→ **EXERCISE DIRECTIONS**
Reproduce, exactly and in full, only the lines below from the one containing "rewrite take_take, Nat.min_l" through the one containing "intros Hpre ->.".

"""

(* ===== verification/SpillTheorems.v ===== *)
(** * The build log's spill file: what readers see *)

From Stdlib Require Import Ascii.
From S2P Require Import Prelude Spill.

(** ** Bytes and records *)

Lemma blen_app a b : blen (a ++ b) = (blen a + blen b)%N.
Proof. unfold blen. rewrite length_app. lia. Qed.
Lemma blen_take n (l : bytes) : blen (take n l) = N.min (N.of_nat n) (blen l).
Proof. unfold blen. rewrite length_take. lia. Qed.
Lemma blen_drop n (l : bytes) : blen (drop n l) = (blen l - N.of_nat n)%N.
Proof. unfold blen. rewrite length_drop. lia. Qed.
Lemma blen_nil l : blen l = 0%N ↔ l = [].
Proof. unfold blen. destruct l; simpl; split; (done || lia). Qed.

Lemma of_le32_le32 n : (n < 2 ^ 32)%N → of_le32 (le32 n) = n.
Proof.
  intros Hn. unfold of_le32, le32. cbn [foldr]. rewrite !N_ascii_embedding by (apply N.mod_upper_bound; done).
  rewrite (N.mod_small (n / 16777216)) by (apply N.Div0.div_lt_upper_bound; lia).
  pose proof (N.div_mod n 256 ltac:(done)). pose proof (N.div_mod (n / 256) 256 ltac:(done)).
  pose proof (N.div_mod (n / 65536) 256 ltac:(done)). rewrite N.Div0.div_div in *.
  change (256 * 256)%N with 65536%N in *. change (65536 * 256)%N with 16777216%N in *. lia.
Qed.

Lemma blen_header r : blen (header r) = kHeader.
Proof. done. Qed.
Lemma blen_encode_rec r : blen (encode_rec r) = (kHeader + blen r.2)%N.
Proof. unfold encode_rec. by rewrite blen_app, blen_header. Qed.
Lemma encode_app a b : encode (a ++ b) = encode a ++ encode b.
Proof. apply bind_app. Qed.
Lemma encode_snoc a r : encode (a ++ [r]) = encode a ++ encode_rec r.
Proof. rewrite encode_app. unfold encode at 2. csimpl. by rewrite app_nil_r. Qed.

(** The record at [k] in the encoded log. *)
Lemma encode_split log k r :
  log !! k = Some r → encode log = encode (take k log) ++ encode_rec r ++ encode (drop (S k) log).
Proof.
  intros Hk. rewrite <- (take_drop_middle log k r Hk) at 1. rewrite encode_app. unfold encode at 2. done.
Qed.
Lemma encode_take_S log k r : log !! k = Some r → encode (take (S k) log) = encode (take k log) ++ encode_rec r.
Proof. intros Hk. rewrite (take_S_r _ _ _ Hk). apply encode_snoc. Qed.

Definition short (r : rec) : Prop := (blen r.2 ≤ kMaxText)%N.

Lemma header_parse r : short r → ∃ raw, header r = ascii_of_N (kind_code r.1) :: raw ∧ of_le32 raw = blen r.2 ∧
  kind_of (N_of_ascii (ascii_of_N (kind_code r.1))) = Some r.1.
Proof.
  intros Hs. eexists. split; [done|]. unfold short, kMaxText in Hs. split.
  - unfold u32. rewrite N.mod_small by (change (2 ^ 32)%N with 4294967296%N; lia). apply of_le32_le32.
    change (2 ^ 32)%N with 4294967296%N. lia.
  - destruct r as [[] t]; done.
Qed.

(** ** The file *)

Lemma pwrite_prefix f off data n :
  (N.of_nat n ≤ off)%N → (off ≤ blen f)%N → take n (pwrite f off data) = take n f.
Proof.
  intros Hn Hoff. unfold pwrite, blen in *. rewrite take_app_le by (rewrite length_take, length_app; lia).
  rewrite take_take, Nat.min_l by lia. by rewrite take_app_le by lia.
Qed.

(** What was written ends with the new data. *)
Lemma pwrite_extends f off data pre :
  take (length pre) f = pre → off = blen pre → take (length (pre ++ data)) (pwrite f off data) = pre ++ data.
Proof.
  intros Hpre ->. unfold pwrite, blen. rewrite Nat2N.id.
  assert (length pre ≤ length f) as Hle by (rewrite <- Hpre at 1; rewrite length_take; lia).
  replace (length pre - length f) with 0 by lia. simpl. rewrite app_nil_r, Hpre, app_assoc.
  rewrite take_app_le by lia. by rewrite take_ge.
Qed.

Lemma pread_within f off want n pre l :
  take (length pre) f = pre → (∃ a c, pre = a ++ l ++ c ∧ off = blen a) → (want ≤ blen l)%N →
  pread f off want n = take (N.to_nat (N.min want n)) l.
Proof.
  intros Hpre (a & c & -> & ->) Hw. unfold pread, blen in *. rewrite Nat2N.id.
  rewrite <- (take_drop (length (a ++ l ++ c)) f), Hpre. rewrite <- !app_assoc, drop_app_length.
  rewrite take_app_le by lia. done.
Qed.

(** The file starts with these bytes. *)
Definition holds (pre : bytes) (f : bytes) : Prop := take (length pre) f = pre.

Lemma holds_app a b f : holds (a ++ b) f → holds a f.
Proof.
  unfold holds. intros H. assert (take (length a) (take (length (a ++ b)) f) = take (length a) (a ++ b)) as H' by by rewrite H.
  rewrite take_take, length_app, Nat.min_l in H' by lia. by rewrite take_app_length in H'.
Qed.
Lemma holds_length pre f : holds pre f → length pre ≤ length f.
Proof. unfold holds. intros H. rewrite <- H at 1. rewrite length_take. lia. Qed.

(** ** The owner *)

Definition pending (p : opoint) : list rec :=
  match p with OIdle => [] | OOpen r | OHeader r _ _ | OText r _ _ | OPublish r => [r] end.

(** What has been written of the record that is on its way. *)
Definition partial (s : spill) (log : list rec) (p : opoint) : Prop :=
  match p with
  | OHeader r todo off => ∃ done, header r = done ++ todo ∧ off = (written_ s + blen done)%N ∧ holds (encode log ++ done) (file s)
  | OText r todo off => ∃ done, r.2 = done ++ todo ∧ off = (written_ s + kHeader + blen done)%N ∧
      holds (encode log ++ header r ++ done) (file s)
  | OPublish r => holds (encode log ++ encode_rec r) (file s)
  | _ => True
  end.

Definition marker : rec := (line, kTruncated).
Definition slack : N := (kHeader + blen kTruncated)%N.

Record owner_ok (cap : N) (s : spill) (p : opoint) (log : list rec) : Prop := {
  oo_cap : cap_ s = cap;
  oo_written : written_ s = blen (encode log);
  oo_prefix : holds (encode log) (file s);
  oo_partial : partial s log p;
  oo_fd : match p with OIdle => fd_ s = false → log = [] | OOpen _ => fd_ s = false ∧ log = [] | _ => fd_ s = true end;
  oo_short : Forall short (log ++ pending p);
  oo_room : if ended_ s then (p = OIdle ∧ (blen (encode log) ≤ cap + slack)%N) ∨ (pending p = [marker] ∧ (blen (encode log) ≤ cap)%N)
            else (blen (encode (log ++ pending p)) ≤ cap)%N;
}.

Lemma owner_ok_ended cap s p log : owner_ok cap s p log → owner_ok cap (with_ended s) OIdle log.
Proof.
  intros []. constructor; try done.
  - simpl. intros Hf. destruct p; try congruence; [by apply oo_fd0|by destruct oo_fd0].
  - simpl. rewrite app_nil_r. by apply Forall_app in oo_short0 as [? _].
  - simpl. left. split; [done|]. unfold slack. destruct (ended_ s).
    + destruct oo_room0 as [[_ ?]|[_ ?]]; [done|lia].
    + rewrite encode_app, blen_app in oo_room0. lia.
Qed.

Lemma short_clip r : short (clip r).
Proof. unfold short, clip. simpl. rewrite blen_take. unfold kMaxText. lia. Qed.
Lemma short_marker : short marker.
Proof. by vm_compute. Qed.

Lemma append_ok cap kind text s log :
  (cap < 2 ^ 63)%N → owner_ok cap s OIdle log →
  let '(s', p') := append kind text s in owner_ok cap s' p' log.
Proof.
  intros Hcap Ho. unfold append. destruct (ended_ s) eqn:He; [done|].
  pose proof (oo_cap _ _ _ _ Ho) as Hc. pose proof (oo_written _ _ _ _ Ho) as Hw. pose proof (oo_room _ _ _ _ Ho) as Hr.
  rewrite He in Hr. simpl in Hr. rewrite app_nil_r in Hr.
  assert (blen (take (N.to_nat kMaxText) text) ≤ kMaxText)%N as Hs by (rewrite blen_take; lia).
  pose proof (oo_short _ _ _ _ Ho) as Hsh. simpl in Hsh. rewrite app_nil_r in Hsh.
  generalize dependent (take (N.to_nat kMaxText) text). intros t Hs.
  assert (u64 (written_ s + kHeader + blen t) = (written_ s + kHeader + blen t)%N) as Hu.
  { unfold u64. apply N.mod_small. rewrite Hw. unfold kHeader, kMaxText in *.
    change (2 ^ 63)%N with 9223372036854775808%N in Hcap. change (2 ^ 64)%N with 18446744073709551616%N.
    change (2 ^ 20)%N with 1048576%N in Hs. lia. }
  rewrite Hu, Hc. destruct (N.ltb_spec cap (written_ s + kHeader + blen t)).
  - change (fd_ (with_ended s)) with (fd_ s). pose proof (oo_fd _ _ _ _ Ho) as Hlog. simpl in Hlog.
    assert (Forall short (log ++ [marker])) by (apply Forall_app; split; [done|]; constructor; [apply short_marker|done]).
    destruct (fd_ s) eqn:Hfd; (constructor; simpl; try apply Ho; try done); auto.
    exists []. rewrite app_nil_r. split_and!; [done|unfold blen; simpl; lia|apply Ho].
  - pose proof (oo_fd _ _ _ _ Ho) as Hlog. simpl in Hlog.
    assert (Forall short (log ++ [(kind, t)])) by (apply Forall_app; split; [done|]; by constructor).
    assert (blen (encode (log ++ [(kind, t)])) ≤ cap)%N by (rewrite encode_snoc, blen_app, blen_encode_rec; simpl; lia).
    destruct (fd_ s) eqn:Hfd; (constructor; simpl; rewrite ?He; try apply Ho; try done); auto.
    exists []. rewrite app_nil_r. split_and!; [done|unfold blen; simpl; lia|apply Ho].
Qed.

(** An iteration of the write loop moves bytes from what is left to the file. *)
Lemma writeAt_ok pre done todo off answer s s' next :
  holds (pre ++ done) (file s) → off = (blen pre + blen done)%N → writeAt todo off answer s = (s', next) →
  match next with
  | Some (todo', off') => ∃ more f, s' = with_file f s ∧ todo = more ++ todo' ∧ off' = (blen pre + blen (done ++ more))%N ∧
      holds (pre ++ done ++ more) f
  | None => s' = s
  end.
Proof.
  intros Hh -> Hw. unfold writeAt in Hw. destruct answer as [| |n]; [| |destruct n as [|n']]; injection Hw as <- <-; try done.
  { exists [], (file s). rewrite !app_nil_r. by destruct s. }
  set (n := N.min (N.pos n') (blen todo)). exists (take (N.to_nat n) todo), (pwrite (file s) (blen pre + blen done) (take (N.to_nat n) todo)).
  split_and!; [done|by rewrite take_drop| |].
  - rewrite blen_app, blen_take. lia.
  - rewrite app_assoc. apply pwrite_extends; [done|by rewrite blen_app].
Qed.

"""

→ **RESULT FOR THIS EXERCISE**
  rewrite take_take, Nat.min_l by lia. by rewrite take_app_le by lia.
Qed.

(** What was written ends with the new data. *)
Lemma pwrite_extends f off data pre :
  take (length pre) f = pre → off = blen pre → take (length (pre ++ data)) (pwrite f off data) = pre ++ data.
Proof.
  intros Hpre ->. unfold pwrite, blen. rewrite Nat2N.id.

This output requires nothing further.